Reactions: Like 1 | Funny 1 | Thanks 1 | Can relate 1


----------



## Silver (10/7/21)

How you finding it @Rob Fisher ?
This tank series has a big following I believe

Reactions: Like 2


----------



## Rob Fisher (10/7/21)

Silver said:


> How you finding it @Rob Fisher ?
> This tank series has a big following I believe



Hi Ho @Silver it's really nice! I have a few RTA's that live up to a Dvarw DL... Taifun GT III and Arbiter Solo are amazing! And then there is the Zenith SubOhm tank with the 0.3ohm coil and it's pretty close to an RTA. And there are some very close runner-ups... Skyline-R, Monarchy RTA, Perseus and Edge RTA. After a few years of only really loving one RTA there are others in my daily routine now.

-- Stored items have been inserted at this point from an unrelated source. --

(* ===== verification/Window.v ===== *)
(** * What the window is told

    The interface keeps no rules of its own: it replaces its roles and its permissions by each
    snapshot a connection's pump sends it.  This file shows that the snapshots are always current:
    after any events, what the window holds is what the connection's mirror answers. *)

From S2P Require Export Bridge.
From S2P Require Import Keystore Vault Settings Bookmarks.

Section Window.
Context {C : Crypto} {M : Libm} {O : Opus} {HO : HashOrder}.
Implicit Types a : App.

(** ** The window *)

(** What the window holds for one session after what was emitted. *)
Definition seen_permissions (session : Z) (held : MyPermissionsDto) (l : list UiEvent) : MyPermissionsDto :=
  fold_left (fun held e => match e with
    | SessionEvent s (DPermissionsChanged snapshot) => if s =? session then snapshot else held
    | _ => held
    end) l held.

Definition seen_roles (session : Z) (held : list RoleDto) (l : list UiEvent) : list RoleDto :=
  fold_left (fun held e => match e with
    | SessionEvent s (DRolesChanged snapshot) => if s =? session then snapshot else held
    | _ => held
    end) l held.

(** The events up to the one that ends the stream, and the mirror they make. *)
Fixpoint handled (events : list ClientEvent) : list ClientEvent :=
  match events with
  | [] => []
  | event :: rest => event :: (if terminal event then [] else handled rest)
  end.

Definition follow (m : PermMirror) (events : list ClientEvent) : PermMirror := fold_left (fun m e => (mirror_apply e m).2) events m.

(** ** What changes a snapshot *)

Lemma quiet_events_change_no_permission event m :
  (mirror_apply event m).1 = false -> my_permissions (mirror_apply event m).2 = my_permissions m.
Proof.
  destruct event; try done; cbn [mirror_apply fst snd]; case_bool_decide; try done; cbn [fst snd];
    rewrite orb_false_iff, !negb_false_iff, bool_decide_eq_true, Bool.eqb_true_iff; intros [Hr Ho];
    unfold my_permissions, mirror_resolve; cbn; by rewrite Hr, Ho.
Qed.

Lemma other_events_change_no_role event m : touches_roles event = false -> roles_dto (mirror_apply event m).2 = roles_dto m.
Proof. destruct event; try done; intros _; cbn [mirror_apply fst snd]; by try case_bool_decide. Qed.

(** The events of the translation are no snapshots. *)
Lemma translated_is_no_snapshot event d :
  from_event event = Some d -> match d with DRolesChanged _ | DPermissionsChanged _ => False | _ => True end.
Proof. destruct event; try done; by intros [= <-]. Qed.

(** ** One event *)

(** What an event leaves: the mirror, what was emitted, and the tasks as they were. *)
Record told session perms m m' a a' : Prop := {
  to_mirror : ap_mirrors a' !! perms = Some m';
  to_tasks : ap_tasks a' = ap_tasks a;
  to_shown : exists shown, ap_emitted a' = ap_emitted a ++ shown /\
    seen_permissions session (my_permissions m) shown = my_permissions m' /\
    seen_roles session (roles_dto m) shown = roles_dto m' /\
    forall s d, SessionEvent s d ∈ shown -> s = session }.

(** Steps that have nothing to do with the window. *)
Definition elsewhere a a' : Prop := ap_mirrors a' = ap_mirrors a /\ ap_tasks a' = ap_tasks a /\ ap_emitted a' = ap_emitted a.

Lemma told_elsewhere session perms m m' a a1 a2 : told session perms m m' a a1 -> elsewhere a1 a2 -> told session perms m m' a a2.
Proof. intros [H1 H2 H3] (E1 & E2 & E3). split; [by rewrite E1 | by rewrite E2 | by rewrite E3]. Qed.

Lemma release_voice_elsewhere session a : ends (fun _ a' => elsewhere a a') (release_voice session) a.
Proof.
  unfold release_voice. apply ends_call. assert (H : elsewhere a (clear_if session a).2).
  { unfold clear_if. destruct (ap_voice a) as [[current c]|]; [by destruct (current =? session) | done]. }
  destruct (clear_if session a).1; [|exact H]. unfold clear_current_speakers. apply ends_get.
  destruct (current_engine _); [by apply ends_update_last | exact H].
Qed.

Lemma pump_voice_elsewhere session packet a : ends (fun _ a' => elsewhere a a') (pump_voice session packet) a.
Proof.
  unfold pump_voice. apply ends_get. destruct (negb _); [done|]. apply ends_get. by destruct (current_engine a); [apply ends_update_last|].
Qed.

(** What is emitted for one event, on the mirror after it. *)
Definition shown_for (session : Z) (event : ClientEvent) (changed : bool) (m : PermMirror) : list UiEvent :=
  match from_event event with Some d => [SessionEvent session d] | None => [] end ++
  (if touches_roles event then [SessionEvent session (DRolesChanged (roles_dto m))] else []) ++
  (if changed then [SessionEvent session (DPermissionsChanged (my_permissions m))] else []).

Lemma pump_other_shows session perms event m a :
  ap_mirrors a !! perms = Some m ->
  ends (fun _ a' => ap_mirrors a' !! perms = Some (mirror_apply event m).2 /\ ap_tasks a' = ap_tasks a /\
          ap_emitted a' = ap_emitted a ++ shown_for session event (mirror_apply event m).1 (mirror_apply event m).2)
    (pump_other session perms event) a.
Proof.
  intros Hm. unfold pump_other. apply ends_call. unfold on_mirror. rewrite Hm. destruct (mirror_apply event m) as [changed m'] eqn:E. cbn [fst snd].
  set (a1 := up_mirrors _ a). assert (H1 : ap_mirrors a1 !! perms = Some m') by (unfold a1; cbn; by rewrite lookup_insert_eq).
  assert (Ht : ap_tasks a1 = ap_tasks a) by done. assert (He : ap_emitted a1 = ap_emitted a ++ []) by (by rewrite app_nil_r). clearbody a1.
  set (Q := fun shown (_ : unit) x => ap_mirrors x !! perms = Some m' /\ ap_tasks x = ap_tasks a /\ ap_emitted x = ap_emitted a ++ shown).
  assert (Hemit : forall d shown x, Q shown tt x -> ends (Q (shown ++ [SessionEvent session d])) (emit_event session d) x).
  { intros d shown x (Q1 & Q2 & Q3). apply ends_update_last. split_and!; [done..|]. cbn. by rewrite Q3, app_assoc. }
  assert (Hsnap : forall f shown x, Q shown tt x -> ends (Q (shown ++ [SessionEvent session (f m')])) (emit_snapshot perms session f) x).
  { intros f shown x Hx. unfold emit_snapshot. apply ends_get. destruct Hx as (Q1 & Q2 & Q3). rewrite Q1. cbn [fmap option_fmap option_map].
    by apply Hemit. }
  assert (H0 : Q [] tt a1) by done. unfold shown_for.
  eapply (ends_bind (Q (match from_event event with Some d => [SessionEvent session d] | None => [] end))).
  { destruct (from_event event) as [d|]; [apply (Hemit d [] a1 H0) | exact H0]. }
  intros [] x2 H2. eapply (ends_bind (Q (_ ++ if touches_roles event then _ else []))).
  { destruct (touches_roles event); [apply (Hsnap (fun m => DRolesChanged (roles_dto m)) _ x2 H2) | rewrite app_nil_r; exact H2]. }
  intros [] x3 H3. eapply (ends_bind (Q ((_ ++ _) ++ if changed then _ else []))).
  { destruct changed; [apply (Hsnap (fun m => DPermissionsChanged (my_permissions m)) _ x3 H3) | rewrite app_nil_r; exact H3]. }
  intros [] x4 H4. rewrite <- app_assoc in H4. destruct (terminal event); [|exact H4].
  eapply ends_weaken; [apply release_voice_elsewhere|]. intros [] x5 (E1 & E2 & E3). rewrite E1, E2, E3. exact H4.
Qed.

Lemma shown_for_current session event m :
  let m' := (mirror_apply event m).2 in
  let shown := shown_for session event (mirror_apply event m).1 m' in
  seen_permissions session (my_permissions m) shown = my_permissions m' /\ seen_roles session (roles_dto m) shown = roles_dto m' /\
  forall s d, SessionEvent s d ∈ shown -> s = session.
Proof.
  intros m' shown. pose proof (quiet_events_change_no_permission event m) as Hp. pose proof (other_events_change_no_role event m) as Hr.
  pose proof (translated_is_no_snapshot event) as Hd. fold m' in Hp, Hr. unfold shown, shown_for. clear shown.
  destruct (from_event event) as [d|]; [specialize (Hd d eq_refl)|];
    destruct (touches_roles event); destruct (mirror_apply event m).1; cbn; rewrite ?Z.eqb_refl;
    rewrite <- ?Hp, <- ?Hr by done; (split_and!; [by try destruct d | by try destruct d |]);
    intros s d' Hin; repeat (apply elem_of_cons in Hin as [[= -> _] | Hin]; [done|]); by apply not_elem_of_nil in Hin.
Qed.

Lemma pump_event_told session perms event m a :
  ap_mirrors a !! perms = Some m ->
  ends (fun go_on a' => go_on = negb (terminal event) /\ told session perms m (mirror_apply event m).2 a a') (pump_event session perms event) a.
Proof.
  intros Hm. assert (Hother : ends (fun go_on a' => go_on = negb (terminal event) /\ told session perms m (mirror_apply event m).2 a a')
    (bind (pump_other session perms event) (fun _ => Ret (negb (terminal event)))) a).
  { eapply ends_bind; [by apply (pump_other_shows session perms event m)|]. intros [] x (H1 & H2 & H3). apply ends_ret. split; [done|].
    destruct (shown_for_current session event m) as (S1 & S2 & S3). split; [done..|]. by eexists. }
  destruct event; try exact Hother. cbn [pump_event].
  eapply ends_bind; [apply pump_voice_elsewhere|]. intros [] x (E1 & E2 & E3). apply ends_ret. split; [done|]. cbn [mirror_apply snd].
  split; [by rewrite E1 | done|]. exists []. rewrite app_nil_r. split_and!; [done..|]. intros s d Hin. by apply not_elem_of_nil in Hin.
Qed.

Lemma shown_trans session perms m1 m2 m3 a b c :
  told session perms m1 m2 a b -> told session perms m2 m3 b c -> told session perms m1 m3 a c.
Proof.
  intros [H1 H2 (l & H3 & H4 & H5 & H6)] [K1 K2 (k & K3 & K4 & K5 & K6)]. split; [done | by rewrite K2 |].
  exists (l ++ k). unfold seen_permissions, seen_roles in *. rewrite !fold_left_app, H4, H5. split_and!; [by rewrite K3, H3, app_assoc | done..|].
  intros s d [H | H]%elem_of_app; [by eapply H6 | by eapply K6].
Qed.

(** C21: the window is never behind: whatever events a connection delivers, its pump handles each up
    to the one that ends it, and afterwards the roles and the permissions the window was last given
    are exactly what the mirror of those events answers, and everything it was told was told under
    this session. *)
Theorem the_window_is_never_behind t session perms events m a :
  task_runs t a = true -> ap_mirrors a !! perms = Some m ->
  ends (fun _ a' =>
      ap_mirrors a' !! perms = Some (follow m (handled events)) /\
      exists shown, ap_emitted a' = ap_emitted a ++ shown /\
        seen_permissions session (my_permissions m) shown = my_permissions (follow m (handled events)) /\
        seen_roles session (roles_dto m) shown = roles_dto (follow m (handled events)) /\
        forall s d, SessionEvent s d ∈ shown -> s = session)
    (pump_events t session perms events) a.
Proof.
  assert (H : forall events m a, task_runs t a = true -> ap_mirrors a !! perms = Some m ->
    ends (fun _ a' => exists b, told session perms m (follow m (handled events)) a b /\ ap_mirrors a' = ap_mirrors b /\ ap_emitted a' = ap_emitted b)
      (pump_events t session perms events) a).
  { clear. induction events as [|event events IH]; intros m a Ht Hm; cbn [pump_events].
    - apply ends_update_last. exists a. split_and!; [|done..]. split; [done..|]. exists []. rewrite app_nil_r. split_and!; [done..|].
      intros s d Hin. by apply not_elem_of_nil in Hin.
    - apply ends_get. rewrite Ht. eapply ends_bind; [by apply (pump_event_told session perms event m)|].
      intros go_on x [-> Hx]. unfold follow. cbn [handled fold_left]. destruct (terminal event); cbn [negb].
      + apply ends_update_last. by exists x.
      + eapply ends_weaken; [apply (IH (mirror_apply event m).2); [|apply Hx]|].
        * unfold task_runs in *. by rewrite (to_tasks _ _ _ _ _ _ Hx).
        * intros [] y (b & Hb & Eb). exists b. split; [by eapply shown_trans | done]. }
  intros Ht Hm. eapply ends_weaken; [by apply (H events m a)|]. intros _ a' (b & [H1 H2 H3] & Em & Ee). rewrite Em, Ee. by split.
Qed.

End Window.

And the new Hussar RTA that should be released to the world next week will be on its way to me in days now. It's the first Hussar RTA the owner tells me will have enough airflow for me!

Reactions: Winner 6 | Informative 1


----------



## Silver (10/7/21)

Rob Fisher said:


> Hi Ho @Silver it's really nice! I have a few RTA's that live up to a Dvarw DL... Taifun GT III and Arbiter Solo are amazing! And then there is the Zenith SubOhm tank with the 0.3ohm coil and it's pretty close to an RTA. And there are some very close runner-ups... Skyline-R, Monarchy RTA, Perseus and Edge RTA. After a few years of only really loving one RTA there are others in my daily routine now.
> 
> And the new Hussar RTA that should be released to the world next week will be on its way to me in days now. It's the first Hussar RTA the owner tells me will have enough airflow for me!



thanks for the feedback @Rob Fisher 
You’ve tried the most tanks of anyone I know so your views certainly count a lot for your style of vaping!

Reactions: Like 1 | Agree 2


----------



## CJB85 (10/7/21)

Silver said:


> How you finding it @Rob Fisher ?
> This tank series has a big following I believe


I think this is Jai Haze’s all time best tank… not that should really count for anything though .

To uncle @Rob Fisher what makes the GT III good for you? Is it really similar to the Dvarw, or as good but in a different way?

Reactions: Like 2


----------



## Rob Fisher (10/7/21)

CJB85 said:


> I think this is Jai Haze’s all time best tank… not that should really count for anything though .
> 
> To uncle @Rob Fisher what makes the GT III good for you? Is it really similar to the Dvarw, or as good but in a different way?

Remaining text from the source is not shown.